Diabolic Oath are an extreme metal abomination to behold and contemplate for time and time to come. The mysterious black/death trio from Portland is probably the only known extreme metal band in existence to be fully fretless, and just based on that you can already assume this band is unique and unlike anything else. Both guitars and basses, both in the studio and live, are all fretless. Not only that, but the band has no main vocalist, rather, all three members share vocals equally, and the result of this unique approach to their craft is a tridimensional sonic armageddon that will be just impossible to forget or overlook. Sentient Ruin is releasing their abhorrent debut album “Profane Death Exodus” tomorrow June 26 2020 on LP and tape, (get it at their STORE or Bandcamp), while Mexico’s Craneo Negro will be handling a limited CD release, and today we’re proud to bring you the full monstrosity streaming in its entirety right here:
Diabolic Oath‘s approach is definitely unusual, but obviously when we say “fretless”, you could be too quick to assume this is going to sound like some extreme metal version of Jaco Pastorious or some improv free-jazz influenced wankery. “Profane Death Exodus” is of course none of that, and is actually an absolutely pummeling and blood-chilling sonic abomination that perfectly and beautifully falls within the familiarity of all the things that we love so much about extreme and war metal in general and then some: dark, violent, lawless, unrelenting, and to some degree, even primitive. Total aural bedlam that immerses the listener into a annihilating realm of chaos. The band’s influences ranging from Immolation to Teitanblood to Archgoat are clear and expressed with absolute mastery, but what the fretless execution allows Diabolic Oath to do is to tap into a dimension beyond, and reach a more free-form and erratic state that gives their music a multidimensional feel, which is unusually enveloping and completely unhinged and unpredictable.

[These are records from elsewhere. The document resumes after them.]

(** What the row's own turn does. *)
Lemma consider_self at_ :
triple (sees r false) (body at_ r)
  (fun _ s => if tried_at zone_name r at_
              then exists error, sees (CommandRepository.set_last_run at_ error r) true s
              else sees r false s)
  (fun _ _ => False).
Proof.
intros [run [t sink]] (Hwf & Hin & Hnot). simpl in *.
set (since := at_ - local_minute formatToParts zone_name at_ * 60000).
pose proof (CommandRepository.claimRun_true t r at_ since Hwf Hin) as Hclaim.
pose proof (CommandRepository.claimRun_row t r at_ since Hwf Hin) as Hstamp.
pose proof (CommandRepository.claimRun_false t (cmd_id r) at_ since) as Hsame.
pose proof (CommandRepository.claimRun_well_formed (cmd_id r) at_ since t Hwf) as Hwf'.
unfold body, consider, due_or_recorded, claim_or_reported, send_or_recorded, bind, try_catch,
  lift, change, on_fst, on_snd, modify, swallow, ret, deps, stmt.
rewrite isDue_row, (startOfLocalDay_local formatToParts zone_name). unfold tried_at. cbn. fold since.
destruct (due_now zone_name r at_) eqn:Edue; cbn; [|done].
destruct (CommandRepository.claimRun (cmd_id r) at_ since t) as [claimed t'] eqn:Ec.
cbn in Hclaim, Hstamp, Hsame, Hwf'.
destruct (match cmd_lastRunAt r with Some last => negb _ | None => true end) eqn:Eday; cbn.
2:{ destruct (cmd_lastRunAt r) as [last|]; [|done]. by rewrite Eday. }
replace (match cmd_lastRunAt r with Some last => negb _ && (last <? since) | None => true end)
  with claimed by (rewrite Hclaim; destruct (cmd_lastRunAt r); [by rewrite Eday|done]).
rewrite Ec. cbn. destruct claimed; cbn.
2:{ rewrite (Hsame eq_refl). done. }
destruct (sender_table r t' sink) as ([[]|e] & sink' & Hsend); rewrite Hsend; cbn.
- exists None. split; [done|]. split; [by apply Hstamp|]. split; [done|]. intros _.
  apply attempted_push_fired. by right.
- match goal with |- context [call_optional report ?msg ?err _] =>
    destruct (report_table msg err t' sink') as [sink'' Hrep] end.
  rewrite Hrep. cbn. eexists. split; [by apply CommandRepository.recordRun_well_formed|].
  split.
  + apply in_update_where. exists (CommandRepository.set_last_run at_ None r).
    split; [by apply Hstamp|]. cbn. rewrite bool_decide_eq_true_2 by done. reflexivity.
  + split; [done|]. intros _. apply attempted_push_failed. by right.
Qed.

Lemma enabled_ids t :
CommandRepository.well_formed t ->
NoDup (map cmd_id (CommandRepository.listEnabledAcrossOrganizations t)).
Proof.
intros [Hid _]. unfold CommandRepository.listEnabledAcrossOrganizations, select.
induction t as [|x t IH]; simpl; [constructor|].
pose proof (unique_on_tail CommandRepository.id_key x t Hid) as Hid'.
destruct (cmd_enabled x); simpl; [|by apply IH].
apply NoDup_cons. split; [|by apply IH]. rewrite list_elem_of_In, in_map_iff.
intros (y & Hxy & Hy). apply filter_In in Hy as [Hy _].
apply (unique_on_head CommandRepository.id_key x t (cmd_id x) y Hid eq_refl Hy).
unfold CommandRepository.id_key. by rewrite Hxy.
Qed.
(* ===== verification/TaskScheduler.v ===== *)
(** The task scheduler.

    packages/core/src/instance/task-run.ts sends the steps of one run;
    packages/core/src/instance/task-scheduler.ts is the tick that reads the
    enabled tasks, groups them by bot, claims what is due and carries it out.
    [task_deps] is the wiring of apps/server/src/bootstrap.ts over the tables
    of [TaskStore]. *)

From S2P Require Import Prelude Tables Dates Calendar Due TaskPlans TaskStore.

(** ** Sending the steps of a run *)

Record TaskStepRunner (W : Type) := MkRunner {
  send_command : string -> M W unit;
  wait_ms : Z -> M W unit;
  describe_step_failure : thrown -> string }.
Arguments send_command {W}. Arguments wait_ms {W}. Arguments describe_step_failure {W}.

Definition STEP_NOT_SENT : string := "The step could not be sent".

Section steps.
Context {W : Type} (runner : TaskStepRunner W).

Definition step_failed (index total : nat) (stepsSent : Z) (error : thrown) : thrown :=
  ThrownError (InstanceTaskStepsFailedError stepsSent)
    ("Step " +:+ decimal (Z.of_nat index + 1) +:+ " of " +:+ decimal (Z.of_nat total)
       +:+ " failed and the rest were not sent: "
       +:+ describe_step_failure runner (as_failure STEP_NOT_SENT error)).

Fixpoint send_from (total index : nat) (rest : list InstanceTaskStepRow) (delaySeconds sent : Z)
    : M W Z :=
  match rest with
  | [] => ret sent
  | step :: rest' =>
      (if (0 <? index)%nat && (0 <? delaySeconds) then wait_ms runner (delaySeconds * 1000)
       else ret tt) ;;;
      try_catch (send_command runner (step_command step))
        (fun error => throw (step_failed index total sent error)) ;;;
      send_from total (S index) rest' delaySeconds (sent + 1)
  end.

Definition sendStepsInOrder (steps : list InstanceTaskStepRow) (delaySeconds : Z) : M W Z :=
  let ordered := order_by (fun left right => position left <=? position right) steps in
  send_from (length ordered) 0 ordered delaySeconds 0.
End steps.

(** ** The tick *)

Definition TASK_SCHEDULER_ACTOR_LABEL : string := "task scheduler".
Definition UNKNOWN_TASK_FAILURE : string := "Unknown task failure".

Record TaskSignalNeeds := MkNeeds { needs_join : bool; needs_respawn : bool }.

Record TaskSchedulerRun := MkSchedulerRun {
  considered : Z; fired : list string; failures : list (string * string);
  unclaimed : Z; observed : Z }.

Record TaskSchedulerDeps (W : Type) := MkTaskDeps {
  enabledTasks : Z -> M W (list TaskParts);
  isRunning : string -> string -> M W bool;
  observeSignals : string -> string -> TaskSignalNeeds -> Z -> M W unit;
  signalsSince : string -> string -> Z -> M W (list InstanceSignalRow);
  armInterval : string -> string -> IntervalArm -> M W unit;
  claimRun : string -> string -> TaskClaim -> Z -> M W (option string);
  send : TaskParts -> M W Z;
  finishRun : string -> string -> TaskRunOutcome -> Z -> option string -> Z -> M W unit;
  recordTaskOutcome : string -> string -> Z -> option string -> M W unit;
  sweep : Z -> Z -> Z -> string -> M W unit;
  now : M W Z;
  random : M W Z;
  jitter : option IntervalJitter;
  describeFailure : thrown -> string;
  onError : option (string -> thrown -> M W unit) }.
Arguments enabledTasks {W}. Arguments isRunning {W}. Arguments observeSignals {W}.
Arguments signalsSince {W}. Arguments armInterval {W}. Arguments claimRun {W}. Arguments send {W}.
Arguments finishRun {W}. Arguments recordTaskOutcome {W}. Arguments sweep {W}. Arguments now {W}.
Arguments random {W}. Arguments jitter {W}. Arguments describeFailure {W}. Arguments onError {W}.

The triple vocal execution makes the music sound like its coming from all directions, the atmospheres are suffocating, and the execution is absolutely merciless. But the speed of delivery is surprisingly brought down a notch, a trait they borrowed from their love for extreme doom. As a result, this isn’t a a traditional black/death album that just bombards you with the usual non-stop rainfall of aimless blast beats you’d normally hear in the canonic releases from the genre, but rather it’s a thing entirely its own with a more paced mid-tempo trudge that gives the band a tank-like resemblance making their music feel more inescapable and colossal. Additionally, when the tempos slow down, there is no hiding, you either have riffs to put on display, or you’re a failed experiment. And Diabolic Oath not only have riffs for days, real fucking riffs, but they also hurdle them toward you in huge fucking clusters like the inescapable metal treads of a massive fucking tank that’s about to squash you like an insect.
Beyond of the blinding violence, suffocating atmospheres, ad merciless execution of the music itself, highly worthy of mention is the other half of the band’s essence: the morbid occult and esoteric rituals that obsessively permeate the music like a disease, making of “Profane Death Exodus” a multidimensional aural cataclysm made in equal parts of inescapable sonic annihilation and extremely sinister and diseased atmospheres. Diabolic Oath haven’t reinvented the wheel, that was likely never their intention, but they have made a familiar wheel seem more abhorrent, unpredictable, and otherworldly than ever before. Open the gates to blasphemic domination!